• [Exercise objective]
Copy out, precisely as given, the lines from the line with "Local Open Scope string_scope." to the end of the entries that follow.

*** Raw data Section Begins ***

(** * mesona/proxy.py: a TLS relay with length hiding

    A shallow embedding of [mesona/proxy.py].  The TLS sessions, sockets,
    threads and the console are collaborators of the module: every call the
    module makes on one of them is recorded in a log, and the answer to the
    call (a value, or an exception raised by the library) is given by an
    environment that sees the whole history of calls made so far.  The code of
    the module itself is written in a small state-and-exception monad over
    that log. *)

From Stdlib Require Import ZArith List String Ascii DecimalString Bool Lia Permutation.
Import ListNotations.

Local Open Scope string_scope.
Local Open Scope Z_scope.
Local Open Scope list_scope.

(** ** Exceptions *)

(** What a collaborator can raise: [GNUTLSError] (the class imported from
    [gnutls.errors], with its subclasses) or an exception of some other class
    ([socket.error], [RuntimeError], ...).  [ReaderError] and [WriterError] are
    classes of this module, so no collaborator raises them. *)
Inductive lib_exn : Type :=
| GNUTLSError (message : string)
| PyException (cls message : string).

Inductive exn : Type :=
| Lib (e : lib_exn)
| ReaderError (message : string)
| WriterError (message : string).

Definition RuntimeError (message : string) : exn :=
  Lib (PyException "RuntimeError" message).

*** Raw data Section Ends ***

• [Solution]
Local Open Scope string_scope.
Local Open Scope Z_scope.
Local Open Scope list_scope.

(** ** Exceptions *)

(** What a collaborator can raise: [GNUTLSError] (the class imported from
    [gnutls.errors], with its subclasses) or an exception of some other class
    ([socket.error], [RuntimeError], ...).  [ReaderError] and [WriterError] are
    classes of this module, so no collaborator raises them. *)
Inductive lib_exn : Type :=
| GNUTLSError (message : string)
| PyException (cls message : string).

Inductive exn : Type :=
| Lib (e : lib_exn)
| ReaderError (message : string)
| WriterError (message : string).

Definition RuntimeError (message : string) : exn :=
  Lib (PyException "RuntimeError" message).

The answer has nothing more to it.